I drew a blue arrow on the map above indicating the most likely track of the area of low pressure located at the Canadian border at the time of this map. This small system will become the beneficiary of a stout jetstream:
|GFS - 300mb Chart - Friday AM|
This map shows wind speed in the coloration, and the wind direction can be followed simply by tracing the black lines from left to right on the map. Notice the burst of fast winds originates from near the Canadian province of Alberta, and then dips across the Ohio Valley. According to the legend, this wind exceeds 130mph at times. You can cover a lot of distance when carried along by that kind of current-- which is exactly what these "Clipper" systems are known for (being named after the ship). So, even though we start off with practically a clean slate Thursday afternoon, by Friday afternoon our snow event will be whisking through town. The GFS and Euro are both on this trail, having shifted to it yesterday. The last few runs (as some of the model-watchers have pointed out) have been trying to put more snow into the mix.

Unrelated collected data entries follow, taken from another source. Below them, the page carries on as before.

(** [TableModel.parse], lines 629-674; the table is annotated in place. *)
Definition parse (region region_key instance_key : PyVal) : Py AnnData unit :=
  adata ← py_get;
  let n_args := length (filter (λ v, v ≠ VNone) [region; region_key; instance_key]) in
  '(region, region_key, instance_key) ←
    (if bool_decide (0 < n_args) then
       if bool_decide (is_Some (uns adata !! ATTRS_KEY))
       then py_raise (ValueError EitherArgumentsOrUns)
       else mret (region, region_key, instance_key)
     else
       match uns adata !! ATTRS_KEY with
       | Some attr =>
           region ← py_lift (dict_getitem attr REGION_KEY);
           region_key ← py_lift (dict_getitem attr REGION_KEY_KEY);
           instance_key ← py_lift (dict_getitem attr INSTANCE_KEY);
           mret (region, region_key, instance_key)
       | None => mret (region, region_key, instance_key)
       end);
  _ ← match region with
      | VStr _ =>
          if bool_decide (region_key ≠ VNone) then py_raise (ValueError RegionKeyRedundant)
          else if bool_decide (instance_key = VNone)
          then py_raise (ValueError InstanceKeyMustBeProvided)
          else mret tt
      | VList region =>
          if bool_decide (region_key = VNone) then py_raise (ValueError RegionKeyMustBeProvided)
          else
            column ← py_lift (obs_getitem adata region_key);
            if negb (forallb (λ v, bool_decide (v ∈ region)) (obs_values column))
            then py_raise (ValueError RegionValuesDoNotMatch)
            else
              _ ← (if negb (categorical column) then
                     match region_key with
                     | VStr k => py_put (set_obs k (Categorical column) adata)
                     | _ => mret tt
                     end
                   else mret tt);
              if bool_decide (instance_key = VNone)
              then py_raise (ValueError InstanceKeyMustBeProvided)
              else mret tt
      | VNone => mret tt
      | VOther => py_raise (ValueError RegionWrongType)
      end;
  adata ← py_get;
  py_put (set_uns ATTRS_KEY (attr_of region region_key instance_key) adata).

|GFS - Friday Early AM||GFS - Friday Early PM||GFS - Saturday Early AM|
For full disclosure, the NAM model is still trying to work itself out by holding onto that southern branch of energy working into the Tennesee Valley (and keeping it separate from the Clipper system), but I'm not favoring that solution at the moment. Purebred Alberta Clippers tend to be 'the thing' that occupies the weather for a region as it goes through, and much less often becomes wrapped up in this weird hybrid of a loose relation to another area of low pressure.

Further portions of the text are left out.